## Problem statement
The listing below holds a line with "destruct (length (rx_payload st) =? 2);" and a later line with "rewrite emit_hid_dev, emit_usb_configured_sem;". Write out those two lines and every line between them, exactly, and nothing else.

==== Information given

Lemma usb_status_cb_sem (status : usb_dc_status_code) (st : state) :
  usb_configured_sem (usb_status_cb status st) =
  match status with
  | USB_DC_CONFIGURED =>
      if usb_configured_sem st <? 1 then usb_configured_sem st + 1
      else usb_configured_sem st
  | _ => usb_configured_sem st
  end.
Proof.
  unfold usb_status_cb, and_then, LOG_DBG, LOG_INF, emit,
    k_sem_give_usb_configured_sem.
  destruct status; simpl; try reflexivity.
  destruct (usb_configured_sem st <? 1); reflexivity.
Qed.

Lemma usb_status_cb_flag (status : usb_dc_status_code) (st : state) :
  configured (usb_status_cb status st) =
  if assigns_configured (UsbStatus status)
  then is_configured_event (UsbStatus status)
  else configured st.
Proof.
  unfold usb_status_cb. destruct status; frame; reflexivity.
Qed.

Section HandlerFacts.

Variable drv : esb_payload -> Z * esb_payload.

Lemma handler_tx (event : esb_evt) (st : state) :
  evt_id event <> ESB_EVENT_RX_RECEIVED ->
  rx_payload (receiver_esb_event_handler drv event st) = rx_payload st /\
  hid_ep (receiver_esb_event_handler drv event st) = hid_ep st /\
  log (receiver_esb_event_handler drv event st) =
    log st ++
    [match evt_id event with
     | ESB_EVENT_TX_FAILED =>
         LogMsg LOG_LEVEL_ERR "TX failed (unexpected in PRX mode)" []
     | _ => LogMsg LOG_LEVEL_INF "TX success (unexpected in PRX mode)" []
     end].
Proof.
  intros Hev. unfold receiver_esb_event_handler.
  destruct (evt_id event); [| |congruence]; frame; auto.
Qed.

Lemma rx_received_body_frame (st : state) :
  rx_payload (rx_received_body st) = rx_payload st /\
  hid_dev (rx_received_body st) = hid_dev st /\
  usb_configured_sem (rx_received_body st) = usb_configured_sem st.
Proof.
  unfold rx_received_body. frame.
  destruct (length (rx_payload st) =? 8); frame; [|auto].
  destruct (is_non_null (hid_dev st) && configured st); frame; [auto|].
  destruct (length (rx_payload st) =? 2); frame; auto.
Qed.

Lemma handler_flag (event : esb_evt) (st : state) :
  configured (receiver_esb_event_handler drv event st) = configured st.
Proof.
  destruct (evt_id event) eqn:Hev.
  1, 2: unfold receiver_esb_event_handler; rewrite Hev; frame; reflexivity.
  rewrite handler_rx_unfold by exact Hev.
  destruct (fst (drv (rx_payload st)) =? 0); [|reflexivity].
  now rewrite rx_received_body_configured.
Qed.

Lemma handler_hid_dev_sem (event : esb_evt) (st : state) :
  hid_dev (receiver_esb_event_handler drv event st) = hid_dev st /\
  usb_configured_sem (receiver_esb_event_handler drv event st) =
  usb_configured_sem st.
Proof.
  destruct (evt_id event) eqn:Hev.
  1, 2: unfold receiver_esb_event_handler; rewrite Hev;
        unfold LOG_INF, LOG_ERR;
        rewrite emit_hid_dev, emit_usb_configured_sem; auto.
  rewrite handler_rx_unfold by exact Hev.
  destruct (fst (drv (rx_payload st)) =? 0); [|auto].
  destruct (rx_received_body_frame
              (set_rx_payload (snd (drv (rx_payload st))) st))
    as (_ & -> & ->). auto.
Qed.

(** The reports one invocation adds, as a function of what it finds. *)
Lemma handler_hid_ep (event : esb_evt) (st : state) :
  hid_ep (receiver_esb_event_handler drv event st) =
  hid_ep st ++
  match evt_id event with
  | ESB_EVENT_RX_RECEIVED =>
      if (fst (drv (rx_payload st)) =? 0) &&
         ((length (snd (drv (rx_payload st))) =? 8) &&
          (is_non_null (hid_dev st) && configured st))
      then [firstn 8 (memcpy (repeat 0 8%nat)
                        (data (snd (drv (rx_payload st)))) 8);
            repeat 0 8%nat]
      else []
  | _ => []
  end.
Proof.
  destruct (evt_id event) eqn:Hev.
  1, 2: assert (Hne : evt_id event <> ESB_EVENT_RX_RECEIVED) by congruence;
        destruct (handler_tx event st Hne) as (_ & -> & _);
        now rewrite app_nil_r.
  rewrite handler_rx_unfold by exact Hev.
  destruct (fst (drv (rx_payload st)) =? 0).
  - rewrite rx_received_body_hid_ep. reflexivity.
  - cbn [andb set_rx_payload hid_ep]. now rewrite app_nil_r.
Qed.

(** The log records one invocation adds, as a function of what it finds. *)
Lemma handler_log (event : esb_evt) (st : state) :
  log (receiver_esb_event_handler drv event st) =
  log st ++
  match evt_id event with
  | ESB_EVENT_TX_SUCCESS =>
      [LogMsg LOG_LEVEL_INF "TX success (unexpected in PRX mode)" []]
  | ESB_EVENT_TX_FAILED =>
      [LogMsg LOG_LEVEL_ERR "TX failed (unexpected in PRX mode)" []]
  | ESB_EVENT_RX_RECEIVED =>
      if fst (drv (rx_payload st)) =? 0 then
        rx_common_log (snd (drv (rx_payload st))) ++
        (if length (snd (drv (rx_payload st))) =? 8 then
           LogMsg LOG_LEVEL_INF "Processing HID report (8 bytes)" [] ::
           (if is_non_null (hid_dev st) && configured st then []
            else [ LogMsg LOG_LEVEL_WRN "Unexpected payload length: %d" [8];
                   LogHexdump LOG_LEVEL_INF
                     (firstn 8 (data (snd (drv (rx_payload st)))))
                     "Unexpected Payload" ])
         else [ LogMsg LOG_LEVEL_ERR "Failed to read RX payload" [] ])
      else []
  end.
Proof.
  destruct (evt_id event) eqn:Hev.
  1, 2: assert (Hne : evt_id event <> ESB_EVENT_RX_RECEIVED) by congruence;
        destruct (handler_tx event st Hne) as (_ & _ & ->);
        now rewrite Hev.
  rewrite handler_rx_unfold by exact Hev.
  destruct (fst (drv (rx_payload st)) =? 0).
  - rewrite rx_received_body_log. reflexivity.
  - cbn [set_rx_payload log]. now rewrite app_nil_r.
Qed.

End HandlerFacts.

(** ** usb_status_cb beyond the flag *)

(** X1.  For a status code outside the five that the switch names, the
    callback leaves every static and both sinks exactly as they were: the
    two log calls on that path are debug calls, below the module's level. *)
Theorem unhandled_status_changes_nothing
    (status : usb_dc_status_code) (st : state) :
  In status [USB_DC_ERROR; USB_DC_CONNECTED; USB_DC_INTERFACE;
             USB_DC_SET_HALT; USB_DC_CLEAR_HALT; USB_DC_SOF;
             USB_DC_UNKNOWN] ->
  usb_status_cb status st = st.
Proof.
  intros Hin. destruct st as [p d s c o l].
  simpl in Hin.
  repeat (destruct Hin as [<- | Hin]; [reflexivity|]).
  contradiction.
Qed.

Lemma unhandled_status_changes_nothing_witness :
  usb_status_cb USB_DC_CONNECTED ready_state = ready_state.
Proof.
  apply (unhandled_status_changes_nothing USB_DC_CONNECTED ready_state).
  simpl. auto.
Defined.

(** X2.  Whatever the status code, the callback writes nothing on the HID
    endpoint, leaves [rx_payload] and [hid_dev] alone, and adds at most one
    log record, which is at info level. *)
Theorem usb_status_cb_touches_only_flag_sem_log
    (status : usb_dc_status_code) (st : state) :
  hid_ep (usb_status_cb status st) = hid_ep st /\
  rx_payload (usb_status_cb status st) = rx_payload st /\
  hid_dev (usb_status_cb status st) = hid_dev st /\
  exists added,
    log (usb_status_cb status st) = log st ++ added /\
    (List.length added <= 1)%nat /\
    Forall (fun r => log_record_level r = LOG_LEVEL_INF) added.
Proof.
  destruct (usb_status_cb_frame status st) as (Hp & Hd & Ho).
  repeat split; try assumption.
  rewrite usb_status_cb_log. eexists. split; [reflexivity|].
  destruct status; simpl; split; auto.
Qed.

========

## Reply
  destruct (length (rx_payload st) =? 2); frame; auto.
Qed.

Lemma handler_flag (event : esb_evt) (st : state) :
  configured (receiver_esb_event_handler drv event st) = configured st.
Proof.
  destruct (evt_id event) eqn:Hev.
  1, 2: unfold receiver_esb_event_handler; rewrite Hev; frame; reflexivity.
  rewrite handler_rx_unfold by exact Hev.
  destruct (fst (drv (rx_payload st)) =? 0); [|reflexivity].
  now rewrite rx_received_body_configured.
Qed.

Lemma handler_hid_dev_sem (event : esb_evt) (st : state) :
  hid_dev (receiver_esb_event_handler drv event st) = hid_dev st /\
  usb_configured_sem (receiver_esb_event_handler drv event st) =
  usb_configured_sem st.
Proof.
  destruct (evt_id event) eqn:Hev.
  1, 2: unfold receiver_esb_event_handler; rewrite Hev;
        unfold LOG_INF, LOG_ERR;
        rewrite emit_hid_dev, emit_usb_configured_sem; auto.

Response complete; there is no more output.